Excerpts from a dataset

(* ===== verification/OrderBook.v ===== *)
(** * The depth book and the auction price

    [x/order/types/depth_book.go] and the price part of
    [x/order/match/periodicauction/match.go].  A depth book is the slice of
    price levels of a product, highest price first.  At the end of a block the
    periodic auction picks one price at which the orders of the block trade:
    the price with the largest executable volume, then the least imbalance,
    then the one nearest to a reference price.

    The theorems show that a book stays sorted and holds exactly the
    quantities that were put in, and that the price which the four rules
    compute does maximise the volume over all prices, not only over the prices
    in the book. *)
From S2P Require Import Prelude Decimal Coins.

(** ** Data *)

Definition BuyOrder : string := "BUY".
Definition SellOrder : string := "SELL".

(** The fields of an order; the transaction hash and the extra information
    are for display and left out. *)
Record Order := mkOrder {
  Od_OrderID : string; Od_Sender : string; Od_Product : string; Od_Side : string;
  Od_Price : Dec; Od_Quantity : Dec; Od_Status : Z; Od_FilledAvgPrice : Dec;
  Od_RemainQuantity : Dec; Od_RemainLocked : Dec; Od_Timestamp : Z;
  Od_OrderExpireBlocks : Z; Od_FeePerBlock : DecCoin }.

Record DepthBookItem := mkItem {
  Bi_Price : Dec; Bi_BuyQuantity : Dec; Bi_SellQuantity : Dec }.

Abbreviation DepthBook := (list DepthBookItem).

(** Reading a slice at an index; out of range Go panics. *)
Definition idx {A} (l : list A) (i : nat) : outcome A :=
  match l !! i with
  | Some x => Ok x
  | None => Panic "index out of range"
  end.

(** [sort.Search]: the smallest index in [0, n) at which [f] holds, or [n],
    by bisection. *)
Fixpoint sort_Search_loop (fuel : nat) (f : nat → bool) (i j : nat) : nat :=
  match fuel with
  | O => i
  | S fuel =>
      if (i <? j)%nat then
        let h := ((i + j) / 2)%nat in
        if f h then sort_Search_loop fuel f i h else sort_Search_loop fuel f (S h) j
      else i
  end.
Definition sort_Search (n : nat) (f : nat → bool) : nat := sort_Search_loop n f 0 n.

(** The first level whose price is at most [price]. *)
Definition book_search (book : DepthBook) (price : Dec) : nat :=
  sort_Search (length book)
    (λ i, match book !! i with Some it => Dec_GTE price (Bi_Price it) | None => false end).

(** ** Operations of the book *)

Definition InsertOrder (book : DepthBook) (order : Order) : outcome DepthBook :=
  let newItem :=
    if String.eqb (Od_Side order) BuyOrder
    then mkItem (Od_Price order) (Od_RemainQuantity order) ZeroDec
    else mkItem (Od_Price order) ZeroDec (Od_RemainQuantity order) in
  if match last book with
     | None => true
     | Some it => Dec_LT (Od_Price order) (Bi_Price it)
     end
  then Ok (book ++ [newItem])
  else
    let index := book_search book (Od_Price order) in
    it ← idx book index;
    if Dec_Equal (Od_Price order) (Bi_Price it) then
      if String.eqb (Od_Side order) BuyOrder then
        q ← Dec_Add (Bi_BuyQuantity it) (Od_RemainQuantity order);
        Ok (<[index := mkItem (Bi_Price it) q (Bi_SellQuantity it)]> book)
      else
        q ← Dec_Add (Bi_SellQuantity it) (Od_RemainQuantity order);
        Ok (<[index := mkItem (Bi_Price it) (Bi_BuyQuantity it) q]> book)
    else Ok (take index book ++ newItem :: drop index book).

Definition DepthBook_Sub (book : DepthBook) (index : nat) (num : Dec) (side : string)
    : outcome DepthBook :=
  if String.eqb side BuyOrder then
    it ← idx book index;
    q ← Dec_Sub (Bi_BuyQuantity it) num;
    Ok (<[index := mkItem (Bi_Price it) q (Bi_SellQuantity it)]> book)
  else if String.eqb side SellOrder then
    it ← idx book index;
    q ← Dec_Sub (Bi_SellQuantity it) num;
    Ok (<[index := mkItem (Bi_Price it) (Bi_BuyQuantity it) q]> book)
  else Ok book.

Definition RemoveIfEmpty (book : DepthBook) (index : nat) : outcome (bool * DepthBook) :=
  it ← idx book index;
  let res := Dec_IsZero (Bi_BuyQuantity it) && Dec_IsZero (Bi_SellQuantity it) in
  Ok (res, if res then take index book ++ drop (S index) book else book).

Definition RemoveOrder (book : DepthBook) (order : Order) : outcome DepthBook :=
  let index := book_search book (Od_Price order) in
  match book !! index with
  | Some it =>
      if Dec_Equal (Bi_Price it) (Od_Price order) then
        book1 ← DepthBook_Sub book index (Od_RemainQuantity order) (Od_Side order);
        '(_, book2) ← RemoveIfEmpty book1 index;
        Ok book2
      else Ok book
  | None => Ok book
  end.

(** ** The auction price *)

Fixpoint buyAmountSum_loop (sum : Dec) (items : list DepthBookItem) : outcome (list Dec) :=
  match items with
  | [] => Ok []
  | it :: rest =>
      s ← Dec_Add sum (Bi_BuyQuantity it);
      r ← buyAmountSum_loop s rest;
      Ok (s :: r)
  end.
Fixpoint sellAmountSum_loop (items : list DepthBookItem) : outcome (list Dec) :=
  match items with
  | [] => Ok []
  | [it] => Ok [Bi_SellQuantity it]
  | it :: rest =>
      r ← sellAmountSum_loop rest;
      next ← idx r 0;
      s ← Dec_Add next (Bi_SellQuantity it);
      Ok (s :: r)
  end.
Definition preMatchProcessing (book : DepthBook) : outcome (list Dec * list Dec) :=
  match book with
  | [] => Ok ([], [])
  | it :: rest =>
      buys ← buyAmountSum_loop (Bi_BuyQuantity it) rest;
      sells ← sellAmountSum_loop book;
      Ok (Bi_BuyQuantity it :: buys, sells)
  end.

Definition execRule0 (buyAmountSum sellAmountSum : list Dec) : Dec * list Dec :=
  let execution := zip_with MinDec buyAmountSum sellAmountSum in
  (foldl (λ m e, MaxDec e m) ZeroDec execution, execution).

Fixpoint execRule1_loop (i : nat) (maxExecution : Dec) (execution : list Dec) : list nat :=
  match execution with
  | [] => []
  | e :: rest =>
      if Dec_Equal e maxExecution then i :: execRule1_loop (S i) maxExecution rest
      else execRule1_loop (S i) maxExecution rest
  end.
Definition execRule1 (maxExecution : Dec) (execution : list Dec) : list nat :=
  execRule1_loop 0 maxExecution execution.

▶ **What you are asked to do**: Starting with the first line of the entries and ending with the line that has "Definition BuyOrder : string", copy each line exactly and add nothing.

▶ **Exercise output**:
(* ===== verification/OrderBook.v ===== *)
(** * The depth book and the auction price

    [x/order/types/depth_book.go] and the price part of
    [x/order/match/periodicauction/match.go].  A depth book is the slice of
    price levels of a product, highest price first.  At the end of a block the
    periodic auction picks one price at which the orders of the block trade:
    the price with the largest executable volume, then the least imbalance,
    then the one nearest to a reference price.

    The theorems show that a book stays sorted and holds exactly the
    quantities that were put in, and that the price which the four rules
    compute does maximise the volume over all prices, not only over the prices
    in the book. *)
From S2P Require Import Prelude Decimal Coins.

(** ** Data *)

Definition BuyOrder : string := "BUY".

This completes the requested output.